Lucien le Moine cellar Image from lacavestore.com |
The perfect place for an education on centuries-old wine-making techniques is in a centuries-old wine cellar, such as the one I was standing in—seventeenth-century construction—in Beaune, France, last June. The large wooden beams, stone walls, arched stone ceiling, cool air, and redolence of aged wine gave testimony to what Rotem, co-owner, with her husband, Mourin, of Lucien le Moine winery, was recounting about making wine,
At Lucien le Moine, Rotem said, they make wine the traditional way, eschewing (if not actually scorning) faster, more modern methods. "Time is our best ally," Rotem said: the more time, the better the wine. At her winery, wines age long in oak barrels, harkening to the days when parents would buy a bottle of wine at the birth of a child, of that year's vintage, and open it at that child's wedding, many years later. So could it be with a bottle of Lucien le Moine wine.
Rotem and Mourin don't use sulfites in their wines because the lees, left to dissolve in the barrel, act as a preservative.

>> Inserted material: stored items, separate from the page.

(** * MCDashboard: the bot manager of [backend/src/bot-manager.ts]

    A shallow embedding of the [BotManager] class (account store, log ring
    buffer, connection lifecycle, stat extraction and the 'update' event)
    together with the properties its specification states about it.

    Conventions of the embedding:
    - a JavaScript string is the list of its UTF-16 code units;
    - a JavaScript number is an IEEE 754 binary64 value ([spec_float] at
      precision 53, maximal exponent 1024), with the operations of
      [Floats.SpecFloat];
    - a [Map] is an association list in insertion order, the way
      [Map.prototype.values] iterates it;
    - the methods run in a state-and-exception monad over the manager's
      fields, to which the trace of observable effects is added (the
      'update' emissions and the calls made on the protocol libraries). *)

From Stdlib Require Import String Ascii DecimalString.
From Stdlib Require Import List ZArith NArith Bool Lia.
From Stdlib Require Import Floats.SpecFloat.
Import ListNotations.

Set Implicit Arguments.

(** ** JavaScript strings *)

Module Js.

Definition jsstring := list N.

(** An ASCII literal as a JavaScript string. *)
Definition str (s : string) : jsstring :=
  map N_of_ascii (list_ascii_of_string s).

Definition unit_eqb (a b : N) : bool := N.eqb a b.

Fixpoint eqb (a b : jsstring) : bool :=
  match a, b with
  | [], [] => true
  | x :: a', y :: b' => unit_eqb x y && eqb a' b'
  | _, _ => false
  end.

(** [startsWith s p]: [p] is a prefix of [s]. *)
Fixpoint startsWith (s p : jsstring) : bool :=
  match p, s with
  | [], _ => true
  | _ :: _, [] => false
  | x :: p', y :: s' => unit_eqb x y && startsWith s' p'
  end.

(** [String.prototype.includes]. *)
Fixpoint includes (s p : jsstring) : bool :=
  startsWith s p ||
  match s with
  | [] => false
  | _ :: s' => includes s' p
  end.

(** [String.prototype.split] with a non-empty string separator: the
    separator is searched from left to right, occurrences do not overlap.
    [skip] counts the units of a matched separator still to be dropped and
    [cur] is the current piece, reversed. *)
Fixpoint split_aux (sep : jsstring) (skip : nat) (cur s : jsstring)
  : list jsstring :=
  match s with
  | [] => [rev cur]
  | c :: s' =>
      match skip with
      | S k => split_aux sep k cur s'
      | O =>
          if startsWith s sep
          then rev cur :: split_aux sep (length sep - 1) [] s'
          else split_aux sep 0 (c :: cur) s'
      end
  end.

Definition split (s sep : jsstring) : list jsstring := split_aux sep 0 [] s.

(** Line terminators: LF, CR, LS, PS. *)
Definition isLineTerminator (c : N) : bool :=
  existsb (N.eqb c) [10; 13; 8232; 8233]%N.

(** White space of [String.prototype.trim]: WhiteSpace and LineTerminator. *)
Definition isWhiteSpace (c : N) : bool :=
  existsb (N.eqb c) [9; 11; 12; 32; 160; 5760; 8239; 8287; 12288; 65279]%N
  || ((8192 <=? c) && (c <=? 8202))%N
  || isLineTerminator c.

Fixpoint trimStart (s : jsstring) : jsstring :=
  match s with
  | c :: s' => if isWhiteSpace c then trimStart s' else s
  | [] => []
  end.

Definition trim (s : jsstring) : jsstring :=
  rev (trimStart (rev (trimStart s))).

(** [\d] of a regular expression: the ASCII digits. *)
Definition isDigit (c : N) : bool := ((48 <=? c) && (c <=? 57))%N.

(** The full stop. *)
Definition DOT : N := 46.

(** The longest prefix of units satisfying [p], and the rest. *)
Fixpoint span (p : N -> bool) (s : jsstring) : jsstring * jsstring :=
  match s with
  | c :: s' =>
      if p c then let (a, b) := span p s' in (c :: a, b) else ([], s)
  | [] => ([], [])
  end.

(** [String.prototype.toLowerCase].  The ASCII letters are mapped here; the
    Unicode case table for the other code units is not part of the
    repository and is taken as the parameter [lower]. *)
Definition lowerUnit (lower : N -> jsstring) (c : N) : jsstring :=
  if (c <? 128)%N
  then [if ((65 <=? c) && (c <=? 90))%N then (c + 32)%N else c]
  else lower c.

Definition toLowerCase (lower : N -> jsstring) (s : jsstring) : jsstring :=
  flat_map (lowerUnit lower) s.

End Js.

Import Js.

(** ** JavaScript numbers *)

Module Num.

Definition number := spec_float.

Definition prec : Z := 53.
Definition emax : Z := 1024.
Lemma parse_args_app_flag args flag c :
  ∃ c', parse_args (args ++ [flag]) c = set_option c' flag JUndefined.
Proof.
  revert c. induction args as [|a args IH]; intros c; simpl.
  - by exists c.
  - apply IH.
Qed.

Lemma parse_args_app_option args flag value c :
  ∃ c', parse_args (args ++ [flag; value]) c
        = set_option (set_option c' flag (JStr value)) value JUndefined.
Proof.
  revert c. induction args as [|a args IH]; intros c; simpl.
  - by exists c.
  - apply IH.
Qed.

Lemma set_option_other c value v :
  value ∉ flags → set_option c value v = c.
Proof.
  intros Hvalue. unfold set_option, flags in *.
  repeat case_bool_decide; simpl; try done; subst; exfalso; apply Hvalue;
    repeat first [apply list_elem_of_here | apply list_elem_of_further].
Qed.

End ArgsFacts.

(** X3.  The last option of the command line decides: whatever precedes
    them, the two arguments [-i v] (or [--component v]), [--url v] and
    [--dir v] at the end set the component, the address and the directory to
    [v], for a [v] that is not itself an option name. *)
Theorem parse_args_last_option_wins (args : list string) (value : string) (c : config) :
  value ∉ flags →
  component (parse_args (args ++ ["-i"; value]) c) = JStr value
  ∧ component (parse_args (args ++ ["--component"; value]) c) = JStr value
  ∧ url (parse_args (args ++ ["--url"; value]) c) = JStr value
  ∧ dir (parse_args (args ++ ["--dir"; value]) c) = JStr value.
Proof.
  intros Hvalue. split_and!.
  - destruct (ArgsFacts.parse_args_app_option args "-i" value c) as [c' ->].
    by rewrite ArgsFacts.set_option_other.
  - destruct (ArgsFacts.parse_args_app_option args "--component" value c) as [c' ->].
    by rewrite ArgsFacts.set_option_other.
  - destruct (ArgsFacts.parse_args_app_option args "--url" value c) as [c' ->].
    by rewrite ArgsFacts.set_option_other.
  - destruct (ArgsFacts.parse_args_app_option args "--dir" value c) as [c' ->].
    by rewrite ArgsFacts.set_option_other.
Qed.
(** ** Encodable columns *)

(** C10. Among the categorical columns of the frame, [find_valid_cols]
    leaves out exactly those whose name occurs as a contiguous substring of
    the target variable's name (the target itself included); the columns it
    keeps are all categorical. *)
Theorem find_valid_cols_substring {V : Type} (df : DataFrame V)
  (target_var : string) (dtype_map : dict string) (valid_cols : list string) :
  find_valid_cols df target_var dtype_map = Ok valid_cols ->
  (forall col,
      In col (columns df) ->
      category_of df dtype_map col = Ok "Categorical" ->
      (~ In col valid_cols <-> substring_of col target_var)) /\
  (forall col,
      In col valid_cols ->
      In col (columns df) /\ category_of df dtype_map col = Ok "Categorical").
Proof.
  unfold find_valid_cols, category_of. intros H.
  apply comprehension_if_Ok in H. destruct H as [_ H]. split.
  - intros col Hin Hcat. rewrite H, <- str_in_spec.
    destruct (dtype_of df col) as [d | ]; cbn in *; [ | discriminate ].
    rewrite Hcat. cbn. destruct (str_in col target_var); split.
    + reflexivity.
    + intros _ [_ Hp]. discriminate Hp.
    + intros Hn. exfalso. apply Hn. split; [ assumption | reflexivity ].
    + discriminate.
  - intros col Hin. apply H in Hin. destruct Hin as [Hin Hp].
    split; [ assumption | ].
    destruct (dtype_of df col) as [d | ]; cbn in *; [ | discriminate ].
    destruct (dict_get dtype_map d) as [c | ]; cbn in *; [ | discriminate ].
    injection Hp as Hp. apply andb_true_iff in Hp. destruct Hp as [Hp _].
    apply String.eqb_eq in Hp. subst c. reflexivity.
Qed.
(** * Kilo HTTP Media Server: a shallow embedding of [main.py]

    The development follows the source file top to bottom:
    - [Str]: the few [str] methods the server uses ([lower], [split],
      [startswith]);
    - [PurePath]: the lexical half of [pathlib] on POSIX (parsing, [/],
      [str], [name], [relative_to], ordering);
    - [FS]: a tree-shaped filesystem with the queries [exists], [is_dir],
      [is_file], [iterdir] and [resolve];
    - [Server]: the helpers and the four request handlers;
    - [Examples]: small concrete filesystems;
    - [Invariants]: well-formed trees, name order, and the closed forms
      the handlers are compared with.

    Modelling scope.  Strings are byte strings (a name is its UTF-8
    encoding).  [Str.lower] acts on the letters A-Z, which is what
    [str.lower] does on ASCII text; the classifier is also given for an
    arbitrary [lower] ([Classifier]), and the handlers are studied with
    [Str.lower].  The filesystem has no symbolic links, so [resolve] is the
    lexical normalisation that [os.path.realpath] performs when no component
    is a link.  A lookup fails with [ENOENT], [ENOTDIR] or, for a name that
    no directory can hold, [ENAMETOOLONG]; [exists], [is_dir] and [is_file]
    answer [False] on the first two and raise the third, as [pathlib] does.
    Every directory can be searched; enumerating one may raise.  The bound
    [PATH_MAX] on a whole path is not part of the tree model: statements
    that say what a lookup answers carry it as a premise. *)

From Stdlib Require Import String Ascii List Bool Arith Lia Permutation Sorted.
From Stdlib Require OrderedTypeEx.
From Stdlib Require Import NArith DecimalString.
Import ListNotations.
Open Scope string_scope.
Open Scope list_scope.

(* ================================================================== *)
(** ** Strings *)

Module Str.

(** [c.lower()] for one byte. *)
Definition lower_ascii (c : ascii) : ascii :=
  let n := nat_of_ascii c in
  if Nat.leb 65 n && Nat.leb n 90 then ascii_of_nat (n + 32) else c.

(** [s.lower()] *)
Fixpoint lower (s : string) : string :=
  match s with
  | EmptyString => EmptyString
  | String c s' => String (lower_ascii c) (lower s')
  end.

(** [s.split(sep)] for a one-character separator: never the empty list. *)
Fixpoint split (sep : ascii) (s : string) : list string :=
  match s with
  | EmptyString => [EmptyString]
  | String c s' =>
      if Ascii.eqb c sep then EmptyString :: split sep s'
      else match split sep s' with
           | [] => [String c EmptyString]
           | h :: t => String c h :: t
           end
  end.

(** [xs[-1]] on a list of strings (the empty string stands for the
    [IndexError] that [split] can never cause). *)
Definition last_item (xs : list string) : string := last xs EmptyString.

(** [s.startswith(p)] *)
Definition startswith (s p : string) : bool := String.prefix p s.

(** [sep.join(xs)] *)
Definition join (sep : string) (xs : list string) : string :=
  String.concat sep xs.

(** [c in s] *)
Fixpoint contains (c : ascii) (s : string) : bool :=
  match s with
  | EmptyString => false
  | String d s' => Ascii.eqb d c || contains c s'
  end.

(** [x in S] for a set of strings written as a list. *)
Definition mem (x : string) (S : list string) : bool :=
  existsb (String.eqb x) S.

(** [len(s) - len(s.lstrip(c))] *)
Fixpoint count_leading (c : ascii) (s : string) : nat :=
  match s with
  | String d s' => if Ascii.eqb d c then S (count_leading c s') else 0
  | EmptyString => 0
  end.

(** [s * n] *)
Fixpoint repeat (s : string) (n : nat) : string :=
  match n with
  | 0 => EmptyString
  | S n' => s ++ repeat s n'
  end.

(** [s.isascii()] *)
Fixpoint isascii (s : string) : bool :=
  match s with
  | EmptyString => true
  | String c s' => Nat.ltb (nat_of_ascii c) 128 && isascii s'
  end.

(** [str(n)] for a natural number. *)
Definition decimal (n : nat) : string :=
  NilZero.string_of_uint (Nat.to_uint n).

End Str.

(* ================================================================== *)
(** ** Errors *)

(** [OSError]: the three subclasses the handlers can tell apart, and any
    other error by its number. *)
Inductive oserror : Type :=
| PermissionError
| NotADirectoryError
| FileNotFoundError
| OtherOSError (errno : nat).

(** errno 36: a name longer than a directory can hold. *)
Definition ENAMETOOLONG : oserror := OtherOSError 36.

(** Exceptions that travel through the handlers. *)
Inductive exc : Type :=
| HTTPException (status_code : nat) (detail : string)
| OSError (e : oserror) (filename : string)
| ValueError (msg : string).

Inductive result (A : Type) : Type :=
| Ok (a : A)
| Raise (e : exc).
Arguments Ok {A} a.
Arguments Raise {A} e.

Definition bind {A B} (m : result A) (k : A -> result B) : result B :=
  match m with
  | Ok a => k a
  | Raise e => Raise e
  end.

Notation "x <- m ;; k" := (bind m (fun x => k))
  (at level 61, m at next level, right associativity).

(** A [for] loop whose body may raise: the state is threaded left to
    right and the first exception ends the loop. *)
Fixpoint for_each {A S} (xs : list A) (body : S -> A -> result S) (s : S)
  : result S :=
  match xs with
  | [] => Ok s
  | x :: xs' => s' <- body s x ;; for_each xs' body s'
  end.

(** [os.strerror(errno)], for the numbers met here; the C library
    answers [Unknown error n] for a number it has no text for. *)
Definition os_strerror (errno : nat) : string :=
  match errno with
  | 1 => "Operation not permitted"
  | 2 => "No such file or directory"
  | 5 => "Input/output error"
  | 9 => "Bad file descriptor"
  | 12 => "Cannot allocate memory"
  | 13 => "Permission denied"
  | 20 => "Not a directory"
  | 23 => "Too many open files in system"
  | 24 => "Too many open files"
  | 36 => "File name too long"
  | 40 => "Too many levels of symbolic links"
  | n => "Unknown error " ++ Str.decimal n
  end.

Definition errno_of (e : oserror) : nat :=
  match e with
  | PermissionError => 13
  | NotADirectoryError => 20
  | FileNotFoundError => 2
  | OtherOSError n => n
  end.

(** [str(e)] without the file name: [[Errno n] text]. *)
Definition strerror (e : oserror) : string :=
  "[Errno " ++ Str.decimal (errno_of e) ++ "] " ++ os_strerror (errno_of e).

Definition exc_str (e : exc) : string :=
  match e with
  | HTTPException _ d => d
  | OSError e f => strerror e ++ ": '" ++ f ++ "'"
  | ValueError m => m
  end.

(* ================================================================== *)
(** ** pathlib, lexical part *)

Module PurePath.

(** A POSIX path: its root ([""], ["/"] or ["//"]) and its segments. *)
Record Path : Type := mkPath { root : string; parts : list string }.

Rotem puts it colorfully on the website: "The lees help the wines develop their natural energy and their freshness,…a tranquil and constant energy" that works with its best ally, time, to make a superior wine.
Was it superior? We moved to the seventeenth-century tasting room to find out. "Inhale the odor of the wine," Rotem instructed, "then swirl it [don't swirl first], then sip it." Savor the taste. Recognize the difference in the second sip. Where did the taste linger? Did it remain in the sensory memory long after (days after) the wine had been drunk?
Rotem debunked one myth after another. The "legs" on the glass after the wine has been swirled are meaningless, she said. It doesn't matter what you eat with which wine; the important thing is that the food doesn't overwhelm the wine. Forget analogies ("hints of blackberries, plums, leather…"). "If you want to taste strawberries," Rotem said, "buy a basketful at the market."
The important things to consider when buying wine, Rotem instructed, are the date, the cru (the group of vineyards), the winery, and the very vineyard itself. Each vineyard on the spine of mountain above Beaune has a different terroir and therefore a different appellation. In this one wine you can taste the rock of the soil; in this other one you can taste the weather of that couloir. Each knoll, each year, each season produces a different taste. It isn't the name of the grape or the name of the vineyard that is important but the precise name of the village, the cru (go after grand or premiere cru), the aging—look at the date and, if you can remember it, I suppose, the weather at that cru that year. Look for well aged wine. The way they make it at Lucien le Moine.
It wasn't a bunch of bosh. The wines I tasted at Lucien le Moine that day were superb. The taste of the grand cru wine stayed on my palate—remained in my sensory memory—for two days. It was that good.
[A case of 2019 Lucien le Moine clos St. Denis grand cru sells for $2,296. Just in case you wanted to know.]